# Stored items
Content starts

Lemma select_root_spec fuel rounds position posting : behind position posting ->
  yields (next_selected position) (select_root fuel rounds columns position posting).
Proof using V.
  revert position posting. induction rounds as [|rounds IH]; intros position posting Hb; cbn [select_root];
    destruct (N.ltb_spec position (root_count columns)) as [Hr|Hr].
  1: by apply yields_spared.
  1, 3: apply yields_ret; split; [lia|]; split; [done|]; split; [lia|done].
  pose proof (validated_root_room columns) as Hroom.
  apply yields_then. intros _. apply yields_read. intros rp Hrp%ok_or_Ok. apply checked_add_Some in Hrp as [-> _].
  replace (if included then len columns.(included_root_ids) / 4 else len columns.(excluded_root_ids) / 4)
    with count by (unfold posting_count; by destruct included).
  eapply yields_bind; [apply match_posting_spec; [done|lia]|]. intros [matched posting'] (Hsel&Hb1&Hb2).
  cbn [fst snd] in *.
  replace (negb (if included then matched else negb matched)) with (negb (bool_decide (matched = included)))
    by (by destruct included, matched).
  destruct (bool_decide_reflect (matched = included)) as [E|E]; cbn [negb].
  - apply yields_read. intros root Hroot. apply yields_ret. split; [lia|]. split; [by apply Hb2|].
    split; [lia|]. split; [done|]. split; [by apply Hsel|done].
  - rewrite wrapping_add_small by lia. eapply yields_mono; [|by apply IH].
    intros [root [found posting'']] (Hle&Hb'&Hno&Hfound). split; [lia|]. split; [done|]. split; [|done].
    intros i Hi. destruct (N.eq_dec i position) as [->|Hne]; [by rewrite <- Hsel|]. apply Hno. lia.
Qed.

(** ** The roots that remain *)

Definition remaining (position : usize) : list usize :=
  filter (fun i => root_is_selected columns i = Ok true) (range position (root_count columns)).

Lemma is_selected_iff i : i < root_count columns -> root_is_selected columns i = Ok true <-> selected columns i.
Proof using V.
  intros Hi. destruct (root_is_selected_spec columns i (validated_postings columns) Hi) as (b&->&<-).
  split; [by intros [= ->]|by intros ->].
Qed.

Lemma remaining_skip position found : position <= found -> (forall i, position <= i < found -> ~ selected columns i) ->
  remaining position = remaining found.
Proof using V.
  intros Hle Hno. unfold remaining. destruct (N.le_gt_cases found (root_count columns)) as [Hf|Hf].
  - rewrite (range_app position found) by lia. rewrite filter_app.
    rewrite filter_none; [done|]. intros i Hi%elem_of_range. rewrite is_selected_iff by lia.
    by apply Hno.
  - rewrite (range_empty found) by lia. apply filter_none.
    intros i Hi%elem_of_range. rewrite is_selected_iff by lia. apply Hno. lia.
Qed.

Lemma remaining_cons position : position < root_count columns -> selected columns position ->
  remaining position = position :: remaining (position + 1).
Proof using V.
  intros Hp Hs. unfold remaining. rewrite range_cons by done. rewrite filter_cons_True; [done|].
  by apply is_selected_iff.
Qed.

Lemma remaining_end position : root_count columns <= position -> remaining position = [].
Proof using Type. intros Hp. unfold remaining. by rewrite range_empty. Qed.

(** What [selected_root] finds is the head of what remains. *)
Definition heads (position : usize) (result : option CanonicalRootRef * (usize * usize)) : Prop :=
  let '(root, (found, posting)) := result in
  behind found posting /\ remaining found = remaining position /\
  match root with
  | Some root => root_ref columns found = Ok root /\ remaining found = found :: remaining (found + 1) /\
      found + 1 <= usize_max
  | None => remaining found = []
  end.

Lemma select_root_heads fuel rounds position posting : behind position posting ->
  yields (heads position) (select_root fuel rounds columns position posting).
Proof using V.
  intros Hb. eapply yields_mono; [|by apply select_root_spec].
  intros [root [found posting']] (Hle&Hb'&Hno&Hf). split; [done|]. split; [symmetry; by apply remaining_skip|].
  destruct root as [root|].
  - destruct Hf as (Hlt&Hsel&Href). pose proof (validated_root_room columns).
    split; [done|]. split; [by apply remaining_cons|lia].
  - by apply remaining_end.
Qed.

Lemma behind_start : behind 0 0.
Proof using Type. intros j v Hj. lia. Qed.

Lemma behind_next position posting : behind position posting -> behind (position + 1) posting.
Proof using Type. intros Hb j v Hj Hv. pose proof (Hb j v Hj Hv). lia. Qed.
End selecting.

(** ** Vectors read by index *)

Notation "l .[ i ]" := (l !!! N.to_nat i) (at level 2, left associativity, format "l .[ i ]") : kernel_scope.

#[export] Instance CanonicalTable_inhabited : Inhabited CanonicalTable.
Proof.
  refine (populate {| table_columns := {|
    root_kinds := []; root_ids := []; included_root_ids := []; excluded_root_ids := [];
    anonymous_scope_map := []; anonymous_scope_map_chain := None; node_tags := [];
    node_field_offsets := []; field_kinds := []; field_values := []; field_lengths := [];
    item_kinds := []; item_values := []; item_lengths := []; scalar_bytes := [] |};
    table_lengths := [] |}).
Defined.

Content ends

# Goal of the exercise
Extract each line from the entries above that contains the string "pose".

# Response to this task
  pose proof (validated_root_room columns) as Hroom.
  - destruct Hf as (Hlt&Hsel&Href). pose proof (validated_root_room columns).
Proof using Type. intros Hb j v Hj Hv. pose proof (Hb j v Hj Hv). lia. Qed.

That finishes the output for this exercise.